PUNE: Pune Municipal Corporation (PMC) has finally decided to give up the plan to sell its 117 amenity spaces, which may be leased out for a longer period of time. After building department officials submitted an opinion that the plots — 34 acres in all at Baner, Balewadi and other areas — should be leased for a longer period of time, the authorities have now started considering this new option. Citizens have, however, stated that they will still continue to oppose this as longer lease in a way means handing over the ownership just like the sale bid.

As per the original plan, PMC had decided to sell its amenity spaces for generating revenue while ensuring zero encroachment. The only condition for the development was that the developer would have to construct one of the designated amenities — schools, gymnasiums, sports complexes, markets, hospitals, etc. — for the utilisation of the citizens.

Concerned citizens had sent multiple letters to the civic body, stating that these amenity spaces are public properties and need to be used for the benefit and well-being of residents.

They had said the public is not convinced about this plan, and the civic body should not proceed with its implementation, and also requested a detailed presentation on the roadmap.

Now, the PMC building department has submitted an opinion, stating that the spaces should not be sold. Prashant Waghmare, city engineer, building department, said, “We have identified a list of amenity spaces except for essential ones. We have stated that all these properties should be leased for a longer period of time instead of selling them off.”

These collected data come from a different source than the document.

Lemma post_handlers_users `{!Libraries} (env : Env) (user : Payload) (file : option File)
    (req : Request) (st : Store) :
  users (snd (create_post env user file req st)) = users st /\
  users (snd (update_post env user file req st)) = users st /\
  users (snd (delete_post user req st)) = users st.
Proof.
  repeat split.
  - destruct (create_post_cases env user file req st) as [[_ ->] | (t & c & a & Hrun)];
      [reflexivity |].
    destruct Hrun as (_ & _ & _ & _ & _ & _ & Hrun). cbv zeta in Hrun. now rewrite Hrun.
  - destruct (update_post_store env user file req st)
      as [-> | (o & P & P' & _ & _ & _ & _ & Hrun)]; [reflexivity | now rewrite Hrun].
  - destruct (delete_post_store user req st) as [[_ ->] | (o & P & _ & _ & _ & Hrun)];
      [reflexivity | now rewrite Hrun].
Qed.

Lemma register_users_ok `{!Libraries} (env : Env) (req : Request) (st : Store) :
  users_ok st -> users_ok (snd (register env req st)).
Proof.
  intros (Hn & He & Hf).
  destruct (register_cases env req st)
    as [[_ ->] | (n & e & p & _ & _ & _ & Hn0 & He0 & Hh0 & Hfree & ->)];
    [now repeat split |].
  unfold users_ok. simpl. rewrite !map_app. simpl. repeat split.
  - apply NoDup_snoc; [| exact Hn].
    intros Hin. apply in_map_iff in Hin as (u & Heq & Hu).
    now destruct (Hfree u Hu) as [_ Hne].
  - apply NoDup_snoc; [| exact He].
    intros Hin. apply in_map_iff in Hin as (u & Heq & Hu).
    now destruct (Hfree u Hu) as [Hne _].
  - apply Forall_app. split; [exact Hf |]. now repeat constructor.
Qed.

(** X2: when the stored users have pairwise different usernames,
    pairwise different emails and no empty username, email or password,
    the same holds of the store after any of the eight handlers: Register
    only ever adds a user that keeps it so, and no other handler touches
    the users. *)
Theorem users_stay_unique `{!Libraries} (env : Env) (user : Payload) (file : option File)
    (req : Request) (st : Store) :
  users_ok st ->
  users_ok (snd (register env req st)) /\
  users_ok (snd (login env req st)) /\
  users_ok (snd (list_posts st)) /\
  users_ok (snd (get_post req st)) /\
  users_ok (snd (my_posts user st)) /\
  users_ok (snd (create_post env user file req st)) /\
  users_ok (snd (update_post env user file req st)) /\
  users_ok (snd (delete_post user req st)).
Proof.
  intros Hok.
  destruct (read_only env user req st) as (-> & -> & -> & ->).
  destruct (post_handlers_users env user file req st) as (Hc & Hu & Hd).
  unfold users_ok in *. rewrite Hc, Hu, Hd.
  repeat split; try apply Hok; now apply register_users_ok.
Qed.

Lemma sample_users_ok : users_ok Sample.store.
Proof.
  unfold users_ok. simpl. repeat split.
  - repeat constructor; simpl; intuition discriminate.
  - repeat constructor; simpl; intuition discriminate.
  - repeat constructor; discriminate.
Defined.

Lemma users_stay_unique_witness :
  let req := mkRequest None "65b000000000000000000001" (Some "carol") (Some "c@x.com")
                       (Some "pw3") (Some "T") (Some "C") None in
  let user := mkPayload Sample.alice_id "alice" in
  users_ok Sample.store /\
  users_ok (snd (@register Sample.libraries Sample.env req Sample.store)) /\
  users_ok (snd (@login Sample.libraries Sample.env req Sample.store)) /\
  users_ok (snd (list_posts Sample.store)) /\
  users_ok (snd (@get_post Sample.libraries req Sample.store)) /\
  users_ok (snd (@my_posts Sample.libraries user Sample.store)) /\
  users_ok (snd (@create_post Sample.libraries Sample.env user None req Sample.store)) /\
  users_ok (snd (@update_post Sample.libraries Sample.env user None req Sample.store)) /\
  users_ok (snd (@delete_post Sample.libraries user req Sample.store)).
Proof.
  split; [exact sample_users_ok |].
  apply (@users_stay_unique Sample.libraries). exact sample_users_ok.
Defined.

Lemma replace_ids (p : PostDoc.t) (l : list PostDoc.t) :
  map PostDoc._id (Post.replace p l) = map PostDoc._id l.
Proof.
  induction l as [|q l IH]; simpl; [reflexivity |].
  destruct (String.eqb_spec (PostDoc._id q) (PostDoc._id p)) as [Heq|_]; simpl.
  - now rewrite Heq.
  - now rewrite IH.
Qed.
(** * The Go client generator: package bootstrap and section rendering

    A shallow embedding of [codegen/generator/go/generator.go]:
    [Generate], [bootstrapPkg], [loadPackage] and [baseModuleSource],
    together with the library operations they call
    ([strcase.ToKebab], [strcase.ToCamel], the [modfile] requirement
    updates, the in-memory file system and the layered overlay).

    Go strings are byte sequences; they are modelled by [string], whose
    characters are the 8-bit [ascii] values. *)

From Stdlib Require Import Ascii String NArith.
From stdpp Require Import base option list gmap strings pretty sorting.

Local Open Scope string_scope.

(** ** Byte classes and literals *)

Definition code (c : ascii) : N := N_of_ascii c.

Definition between (lo hi : N) (c : ascii) : bool :=
  (lo <=? code c)%N && (code c <=? hi)%N.

Definition isCap : ascii -> bool := between 65 90.
Definition isLow : ascii -> bool := between 97 122.
Definition isNum : ascii -> bool := between 48 57.

(** [v += 'A'; v -= 'a'] and [v += 'a'; v -= 'A'] on a byte, which
    wraps around at 256. *)
Definition upper (c : ascii) : ascii := ascii_of_N ((code c + 65 + 256 - 97) mod 256).
Definition lower (c : ascii) : ascii := ascii_of_N ((code c + 97 + 256 - 65) mod 256).

Definition chr (n : N) : ascii := ascii_of_N n.
Definition str1 (c : ascii) : string := String c EmptyString.

Definition NL : string := str1 (chr 10).
Definition TAB : string := str1 (chr 9).
Definition DQ : string := str1 (chr 34).

(** ** [strings.TrimSpace] and [strings.Join] *)

Module strings.

(** The six ASCII white-space bytes of [asciiSpace]. *)
Definition asciiSpace (c : ascii) : bool :=
  between 9 13 c || (code c =? 32)%N.

(** [unicode.IsSpace] on the runes above U+007F, by their UTF-8
    encodings: U+0085 and U+00A0 take two bytes, the others three. *)
Definition space2 (a b : ascii) : bool :=
  (code a =? 194)%N && ((code b =? 133)%N || (code b =? 160)%N).

Definition space3 (a b c : ascii) : bool :=
  match code a, code b, code c with
  | 225%N, 154%N, 128%N => true                       (* U+1680 *)
  | 226%N, 128%N, z =>
      (128 <=? z)%N && (z <=? 138)%N                  (* U+2000 .. U+200A *)
      || (z =? 168)%N || (z =? 169)%N || (z =? 175)%N (* U+2028 U+2029 U+202F *)
  | 226%N, 129%N, 159%N => true                       (* U+205F *)
  | 227%N, 128%N, 128%N => true                       (* U+3000 *)
  | _, _, _ => false
  end.

(** Drop leading white-space runes. *)
Fixpoint TrimLeftSpace (s : string) : string :=
  match s with
  | EmptyString => EmptyString
  | String a r1 =>
      if asciiSpace a then TrimLeftSpace r1
      else match r1 with
           | String b r2 =>
               if space2 a b then TrimLeftSpace r2
               else match r2 with
                    | String c r3 => if space3 a b c then TrimLeftSpace r3 else s
                    | EmptyString => s
                    end
           | EmptyString => s
           end
  end.

(** Drop trailing white-space runes; the argument is the reversed
    byte list, so a rune's bytes arrive last byte first. *)
Fixpoint TrimLeftSpaceRev (s : list ascii) : list ascii :=
  match s with
  | [] => []
  | a :: r1 =>
      if asciiSpace a then TrimLeftSpaceRev r1
      else match r1 with
           | b :: r2 =>
               if space2 b a then TrimLeftSpaceRev r2
               else match r2 with
                    | c :: r3 => if space3 c b a then TrimLeftSpaceRev r3 else s
                    | [] => s
                    end
           | [] => s
           end
  end.

Definition TrimRightSpace (s : string) : string :=
  string_of_list_ascii (rev (TrimLeftSpaceRev (rev (list_ascii_of_string s)))).

Definition TrimSpace (s : string) : string :=
  TrimRightSpace (TrimLeftSpace s).

(** [strings.Join(elems, sep)]. *)
Fixpoint Join (elems : list string) (sep : string) : string :=
  match elems with
  | [] => EmptyString
  | [a] => a
  | a :: rest => a ++ sep ++ Join rest sep
  end.

End strings.

(** ** [github.com/iancoleman/strcase] (v0.3.0) *)

Module strcase.

Definition isSep (v : ascii) : bool :=
  (code v =? 32)%N || (code v =? 95)%N || (code v =? 45)%N || (code v =? 46)%N.

(** [strings.ContainsAny(string(b), ignore)] for a byte [b]. *)
Definition containsAny (b : ascii) (ignore : string) : bool :=
  existsb (Ascii.eqb b) (list_ascii_of_string ignore).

Rajendra Muthe, head of land and estates department of PMC, added, “Based on the city engineer’s opinion, we are considering leasing of the amenity spaces. PMC doesn’t have the authority to put the properties on lease for 90 years. So, we are trying to figure out if we can split this period. A final proposal will be prepared accordingly.”

And yet, citizens have still opposed the move. Ravindra Sinha, one of the citizen activists leading the movement against this proposal, said, “This is public land. We have given their share of property. So, we are not comfortable with any mode of transfer to private parties. We want these lands to be developed by the government authorities. If private agencies want to develop it, then it should be done through corporate social responsibility (CSR). Any lease beyond five years is a form of sale only.”

Kharadi residents, too, opposed the step. Stating that there are 19 amenity spaces in their area, Nitin Memane, president of the Kharadi Residents’ Association, said, “If they want it to be leased out, then it should be given to the society that had parted with it. Bringing it to a private person doesn’t make sense. Leasing in a way means selling the properties. Hence, we are still opposing the move.”